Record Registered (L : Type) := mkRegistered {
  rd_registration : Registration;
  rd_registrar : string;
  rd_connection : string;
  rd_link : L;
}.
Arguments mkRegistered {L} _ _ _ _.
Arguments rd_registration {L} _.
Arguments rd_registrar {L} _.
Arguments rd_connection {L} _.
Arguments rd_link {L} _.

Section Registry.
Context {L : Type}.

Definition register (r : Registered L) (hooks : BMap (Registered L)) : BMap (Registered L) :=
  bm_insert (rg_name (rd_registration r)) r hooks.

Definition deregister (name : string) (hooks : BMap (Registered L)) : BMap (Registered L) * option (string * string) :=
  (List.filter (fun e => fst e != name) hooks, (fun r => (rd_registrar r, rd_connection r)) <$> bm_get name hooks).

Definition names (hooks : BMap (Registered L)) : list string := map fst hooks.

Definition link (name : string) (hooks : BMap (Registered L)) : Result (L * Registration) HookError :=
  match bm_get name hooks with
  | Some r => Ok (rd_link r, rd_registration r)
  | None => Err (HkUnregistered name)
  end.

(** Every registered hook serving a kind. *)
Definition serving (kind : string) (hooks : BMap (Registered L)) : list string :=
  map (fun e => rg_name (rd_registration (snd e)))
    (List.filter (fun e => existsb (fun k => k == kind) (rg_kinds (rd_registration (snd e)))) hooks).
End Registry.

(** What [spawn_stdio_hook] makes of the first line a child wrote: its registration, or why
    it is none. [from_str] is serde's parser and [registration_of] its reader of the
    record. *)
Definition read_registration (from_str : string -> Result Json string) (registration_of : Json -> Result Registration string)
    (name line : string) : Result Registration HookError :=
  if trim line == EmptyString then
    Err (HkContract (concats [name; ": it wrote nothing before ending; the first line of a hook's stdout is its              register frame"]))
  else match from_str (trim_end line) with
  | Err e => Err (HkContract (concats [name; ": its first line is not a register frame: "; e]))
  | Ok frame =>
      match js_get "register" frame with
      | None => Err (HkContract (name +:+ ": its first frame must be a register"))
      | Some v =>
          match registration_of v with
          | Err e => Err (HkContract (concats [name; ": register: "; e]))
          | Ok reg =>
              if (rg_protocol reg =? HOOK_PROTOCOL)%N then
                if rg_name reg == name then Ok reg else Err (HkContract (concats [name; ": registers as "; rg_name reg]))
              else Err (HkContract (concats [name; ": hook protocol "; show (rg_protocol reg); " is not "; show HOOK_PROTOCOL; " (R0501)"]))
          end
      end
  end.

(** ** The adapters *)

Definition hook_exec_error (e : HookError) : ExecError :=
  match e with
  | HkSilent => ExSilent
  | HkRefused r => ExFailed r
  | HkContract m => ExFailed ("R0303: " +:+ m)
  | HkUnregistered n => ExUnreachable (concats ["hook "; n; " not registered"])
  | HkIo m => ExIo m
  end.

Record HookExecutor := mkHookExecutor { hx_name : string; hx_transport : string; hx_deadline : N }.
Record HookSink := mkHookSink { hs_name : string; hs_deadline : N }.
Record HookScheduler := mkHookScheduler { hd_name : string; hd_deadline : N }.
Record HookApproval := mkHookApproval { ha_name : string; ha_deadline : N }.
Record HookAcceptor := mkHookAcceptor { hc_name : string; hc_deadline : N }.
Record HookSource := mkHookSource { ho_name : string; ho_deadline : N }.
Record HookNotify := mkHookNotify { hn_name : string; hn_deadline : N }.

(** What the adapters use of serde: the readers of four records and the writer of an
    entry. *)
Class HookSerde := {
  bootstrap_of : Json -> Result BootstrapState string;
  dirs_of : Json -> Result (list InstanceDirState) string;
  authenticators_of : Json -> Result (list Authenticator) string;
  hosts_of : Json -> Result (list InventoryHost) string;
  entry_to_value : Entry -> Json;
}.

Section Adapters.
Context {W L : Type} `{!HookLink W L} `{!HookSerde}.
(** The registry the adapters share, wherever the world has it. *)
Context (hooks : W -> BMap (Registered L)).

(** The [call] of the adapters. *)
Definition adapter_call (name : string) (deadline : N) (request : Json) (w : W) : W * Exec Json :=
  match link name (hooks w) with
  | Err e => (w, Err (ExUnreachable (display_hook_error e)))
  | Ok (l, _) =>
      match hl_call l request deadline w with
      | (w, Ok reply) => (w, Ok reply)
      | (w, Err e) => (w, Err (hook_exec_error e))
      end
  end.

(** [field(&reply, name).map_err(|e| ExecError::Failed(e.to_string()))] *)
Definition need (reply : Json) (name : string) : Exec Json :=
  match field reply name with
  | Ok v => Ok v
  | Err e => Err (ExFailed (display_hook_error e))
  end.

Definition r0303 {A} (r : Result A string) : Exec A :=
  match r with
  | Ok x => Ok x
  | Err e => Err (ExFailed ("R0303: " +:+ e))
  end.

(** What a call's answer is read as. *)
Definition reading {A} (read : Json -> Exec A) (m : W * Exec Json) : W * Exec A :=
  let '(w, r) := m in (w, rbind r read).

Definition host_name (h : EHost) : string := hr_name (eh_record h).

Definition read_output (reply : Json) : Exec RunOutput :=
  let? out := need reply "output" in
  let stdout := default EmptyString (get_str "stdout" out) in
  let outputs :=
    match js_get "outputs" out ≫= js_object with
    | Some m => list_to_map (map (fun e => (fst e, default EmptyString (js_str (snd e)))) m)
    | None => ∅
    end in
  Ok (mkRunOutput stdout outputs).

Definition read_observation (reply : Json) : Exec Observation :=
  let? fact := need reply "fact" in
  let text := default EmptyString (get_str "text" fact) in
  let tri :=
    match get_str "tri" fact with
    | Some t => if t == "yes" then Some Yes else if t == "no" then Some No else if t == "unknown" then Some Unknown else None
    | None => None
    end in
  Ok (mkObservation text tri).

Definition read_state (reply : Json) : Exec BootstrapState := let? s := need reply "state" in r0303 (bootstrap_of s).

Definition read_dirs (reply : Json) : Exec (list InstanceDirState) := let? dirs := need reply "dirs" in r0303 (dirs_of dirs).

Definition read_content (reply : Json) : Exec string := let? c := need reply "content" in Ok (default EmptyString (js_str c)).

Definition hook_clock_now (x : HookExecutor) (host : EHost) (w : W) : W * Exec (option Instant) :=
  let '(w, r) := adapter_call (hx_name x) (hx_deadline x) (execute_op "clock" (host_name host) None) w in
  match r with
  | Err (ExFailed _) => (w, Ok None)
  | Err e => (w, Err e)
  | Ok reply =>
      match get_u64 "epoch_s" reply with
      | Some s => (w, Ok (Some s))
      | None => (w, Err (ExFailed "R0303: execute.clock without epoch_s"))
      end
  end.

= Problem to solve =
Within the data above, pick out all lines holding the word "frame".

= Completed task =
    Err (HkContract (concats [name; ": it wrote nothing before ending; the first line of a hook's stdout is its              register frame"]))
  | Err e => Err (HkContract (concats [name; ": its first line is not a register frame: "; e]))
  | Ok frame =>
      match js_get "register" frame with
      | None => Err (HkContract (name +:+ ": its first frame must be a register"))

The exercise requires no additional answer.